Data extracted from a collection

(** [v] can be reached from [u] along edges of [G]
    ([networkx.has_path(G, u, v)] for nodes of [G]). *)
Definition connected (G : Graph) : relation string :=
  rtc (λ x y, y ∈ adj G x).

End Nx.

Import Nx.

(** ** The reducer on graph values *)

Module Reducer.

(** Python [e in node] on [str]: [e] occurs in [node] as a contiguous
    substring (the empty string occurs in every string). *)
Fixpoint startswith (node e : string) : bool :=
  match e, node with
  | EmptyString, _ => true
  | String _ _, EmptyString => false
  | String c e', String d node' =>
      if decide (c = d) then startswith node' e' else false
  end.

Fixpoint substring_in (e node : string) : bool :=
  startswith node e ||
  match node with
  | EmptyString => false
  | String _ node' => substring_in e node'
  end.

(** [any(e in node for e in nodes_to_reduce)]. *)
Definition matches (nodes_to_reduce : list string) (node : string) : bool :=
  existsb (λ e, substring_in e node) nodes_to_reduce.

(** [_removal_condition], a closure over [nodes_to_reduce]. *)
Definition _removal_condition (nodes_to_reduce : list string)
    (node : string) (degree : nat) : bool :=
  bool_decide (degree = 2) && matches nodes_to_reduce node.

(** [list(combinations(l, r=2))]: the pairs [(l[i], l[j])], [i < j], in
    lexicographic index order. *)
Fixpoint combinations_r2 {A} (l : list A) : list (A * A) :=
  match l with
  | [] => []
  | x :: t => map (pair x) t ++ combinations_r2 t
  end.
(** X21: the correction keeps the shape of the contacts sheet.  It returns
    the header and as many rows as it got; in a data row only the account
    cell (column 9) can read differently afterwards; and a row whose e-mail
    address gives no domain, or a domain for which no contact names an
    organization, comes back exactly as it was. *)
Theorem X21_contact_correction_touches_only_the_account_column :
  forall originalContactsData : list Row,
    let corrected := correctContactSheetAccountAssignments originalContactsData in
    length corrected = length originalContactsData
    /\ hd [] corrected = hd [] originalContactsData
    /\ forall i row,
         nth_error (tl originalContactsData) i = Some row ->
         exists row',
           nth_error (tl corrected) i = Some row'
           /\ (forall j, j <> 9 -> cellOr row' j = cellOr row j)
           /\ (emailDomainOf row = None -> row' = row)
           /\ (forall domain,
                 emailDomainOf row = Some domain ->
                 firstEntry domain (tl originalContactsData) = None ->
                 row' = row).
Proof.
  intros data corrected. subst corrected.
  destruct data as [| header [| row0 rest]].
  - cbn. repeat split. intros [| i] row H; discriminate.
  - cbn. repeat split. intros [| i] row H; discriminate.
  - rewrite correctContactSheetAccountAssignments_body.
    set (body := row0 :: rest). cbn [length hd tl]. rewrite length_map.
    split; [reflexivity |]. split; [reflexivity |].
    intros i row Hi.
    exists (fst (correctContactRow (buildDomainMap body) row)).
    rewrite nth_error_map, Hi. cbn [option_map].
    split; [reflexivity |].
    split; [intros j Hj; apply correctContactRow_frame; exact Hj |].
    destruct (correctContactRow_cases (buildDomainMap body) row)
      as [[Hcase He] | [(d & o & Hd & Hm & _ & He) | (d & o & Hd & Hm & _ & He)]];
      rewrite He; cbn [fst].
    + split; reflexivity.
    + rewrite mapGet_buildDomainMap in Hm.
      split; [congruence |]. intros domain Hdom Hnone. congruence.
    + rewrite mapGet_buildDomainMap in Hm.
      split; [congruence |]. intros domain Hdom Hnone. congruence.
Qed.
(** * NSF awards harvester: resumable pagination with a checkpoint

    A shallow embedding of [original_data/get_data.py] (full backfill) and
    [original_data/get_more_data.py] (incremental update), and the properties
    of their progress tracker, page fetcher, row merger and driving loop.

    The two scripts share all their code but a handful of lines; the
    embedding takes the script as a parameter ([script]) and branches where
    the sources differ. Files, the remote source and the clock are explicit:
    a [World] holds the output file, the checkpoint file and the log of what
    the run did; the remote source and pandas' reading of the output file are
    parameters. Console output and the pause between pages are left out. *)

From Stdlib Require Import ZArith List String Bool Lia DecimalString Sorted.
Import ListNotations.
Local Open Scope string_scope.
Local Open Scope list_scope.
Local Open Scope Z_scope.
Set Warnings "-register-all".

(** ** Python values as they come out of [json.load] and [r.json()] *)

(** Numbers are the integers; an object keeps its keys in insertion order,
    as a Python [dict] does, which is the order [pd.DataFrame] gives to its
    columns. *)
Inductive json : Type :=
| JNull
| JBool (b : bool)
| JInt (n : Z)
| JStr (s : string)
| JArr (l : list json)
| JObj (o : list (string * json)).

Definition dict := list (string * json).

(** The exceptions the modelled code can meet. [Unsupported] is not a Python
    exception: it marks a value on which pandas is not modelled. *)
Inductive exn : Type :=
| JSONDecodeError
| KeyError (k : string)
| TypeError
| AttributeError
| RequestException
| ValueError
| Unsupported.

Inductive result (A : Type) : Type :=
| Ok (a : A)
| Raise (e : exn).
Arguments Ok {A} a.
Arguments Raise {A} e.

Definition bind {A B} (r : result A) (k : A -> result B) : result B :=
  match r with
  | Ok a => k a
  | Raise e => Raise e
  end.

Notation "x <- c ;; k" := (bind c (fun x => k))
  (at level 61, c at next level, right associativity).

(** [try: body except Exception: handler] *)
Definition try_except {A} (body : result A) (handler : exn -> result A) : result A :=
  match body with
  | Ok a => Ok a
  | Raise e => handler e
  end.

(** [d.get(k)] on a dict, [None] of Rocq standing for an absent key. *)
Fixpoint lookup (k : string) (d : dict) : option json :=
  match d with
  | [] => None
  | (k', v) :: d' => if String.eqb k k' then Some v else lookup k d'
  end.

(** [d[k] = v]: the binding is replaced in place, a new key goes last. *)
Fixpoint store (k : string) (v : json) (d : dict) : dict :=
  match d with
  | [] => [(k, v)]
  | (k', v') :: d' =>
      if String.eqb k k' then (k', v) :: d' else (k', v') :: store k v d'
  end.

(** [x.get(k, default)]: only a dict has [.get]. *)
Definition py_get (x : json) (k : string) (default : json) : result json :=
  match x with
  | JObj d => Ok match lookup k d with Some v => v | None => default end
  | _ => Raise AttributeError
  end.

(** [x[k]] with a string key. *)
Definition py_getitem (x : json) (k : string) : result json :=
  match x with
  | JObj d => match lookup k d with Some v => Ok v | None => Raise (KeyError k) end
  | _ => Raise TypeError
  end.

(** [x[k] = v] with a string key. *)
Definition py_setitem (x : json) (k : string) (v : json) : result json :=
  match x with
  | JObj d => Ok (JObj (store k v d))
  | _ => Raise TypeError
  end.

(** The integer a Python number stands for; [True] and [False] are the
    integers 1 and 0, every other value refuses to be ordered with an int. *)
Definition as_int (x : json) : result Z :=
  match x with
  | JInt n => Ok n
  | JBool b => Ok (if b then 1 else 0)
  | _ => Raise TypeError
  end.

(** [x > n] and [x < n] for an integer constant [n]. *)
Definition py_gt (x : json) (n : Z) : result bool :=
  v <- as_int x ;; Ok (n <? v).

Definition py_lt (x : json) (n : Z) : result bool :=
  v <- as_int x ;; Ok (v <? n).

(** Python's truth value, as tested by [if not awards]. *)
Definition truthy (x : json) : bool :=
  match x with
  | JNull => false
  | JBool b => b
  | JInt n => negb (n =? 0)
  | JStr s => negb (String.eqb s "")
  | JArr l => match l with [] => false | _ => true end
  | JObj o => match o with [] => false | _ => true end
  end.

(** ** Configuration constants *)

Inductive script : Type :=
| get_data        (* full backfill *)
| get_more_data.  (* incremental update *)

Definition RPP : Z := 25.
Definition MAX_RETRIES : nat := 3.
Definition YEAR_START : Z := 2019.

Definition fields : list string :=
  [ "agency"; "awardeeCountryCode"; "awardeeStateCode"; "awardeeName";
    "startDate"; "expDate"; "date"; "title"; "abstractText" ].

Definition PRINT_FIELDS : string := String.concat "," fields.

Definition RESET (s : script) : bool :=
  match s with
  | get_data => true
  | get_more_data => false
  end.

(** [YEAR_END] is 2024 in the backfill and [datetime.datetime.now().year]
    in the update, which the embedding receives as [CURRENT_YEAR]. *)
Definition YEAR_END (s : script) (CURRENT_YEAR : Z) : Z :=
  match s with
  | get_data => 2024
  | get_more_data => CURRENT_YEAR
  end.

(** ** Data model *)

(** ProgressState: the checkpoint dict, with its four keys (a key a loaded
    file has besides them is not carried along). *)
Record State : Type := mkState {
  year : Z;
  offset : Z;
  written_header : bool;
  total_saved : Z
}.

Definition set_year (y : Z) (st : State) : State :=
  mkState y (offset st) (written_header st) (total_saved st).

Definition set_offset (o : Z) (st : State) : State :=
  mkState (year st) o (written_header st) (total_saved st).

(** What [json.dump(state, f)] writes. *)
Definition json_of_state (st : State) : json :=
  JObj [ ("year", JInt (year st)); ("offset", JInt (offset st));
         ("written_header", JBool (written_header st));
         ("total_saved", JInt (total_saved st)) ].

(** The dict that [load_checkpoint] hands to [main], read as a ProgressState.
    [main] prints [state['year']], [state['offset']] and
    [state['total_saved']] before its loop, so a dict lacking one of them stops
    the run there; the embedding also reads [written_header] at this point and
    wants the three counters to be integers. *)
Definition state_of_json (j : json) : result State :=
  y <- (v <- py_getitem j "year" ;; as_int v) ;;
  o <- (v <- py_getitem j "offset" ;; as_int v) ;;
  t <- (v <- py_getitem j "total_saved" ;; as_int v) ;;
  h <- py_getitem j "written_header" ;;
  Ok (mkState y o (truthy h) t).

(** A cell of a data frame; [None] is pandas' NaN for a missing value. *)
Definition cell := option json.

Record DataFrame : Type := mkDataFrame {
  columns : list string;
  rows : list (list cell)
}.

(** A line of the output file. *)
Inductive line : Type :=
| Header (cols : list string)
| Row (cells : list cell).

(** The content of [CHECKPOINT_FILE]. *)
Inductive checkpoint : Type :=
| NoFile
| Garbled                (* text that [json.load] cannot parse *)
| Holds (j : json).

(** What the run does to the outside, in order. *)
Inductive event : Type :=
| Fetch (y ofs : Z)           (* a call of [fetch_page] *)
| Write (ls : list line)      (* a call of [df.to_csv] *)
| Save (st : State).          (* a call of [save_checkpoint] *)

Record World : Type := mkWorld {
  output_file : option (list line);   (* [None]: [OUTPUT_FILE] does not exist *)
  checkpoint_file : checkpoint;
  events : list event
}.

§ About this exercise
Output the lines above between the one holding "(total_saved st)) ]." and the one holding "[main] prints [state['year']], [state['offset']]", inclusive, with nothing before or after them.

§ Response
         ("total_saved", JInt (total_saved st)) ].

(** The dict that [load_checkpoint] hands to [main], read as a ProgressState.
    [main] prints [state['year']], [state['offset']] and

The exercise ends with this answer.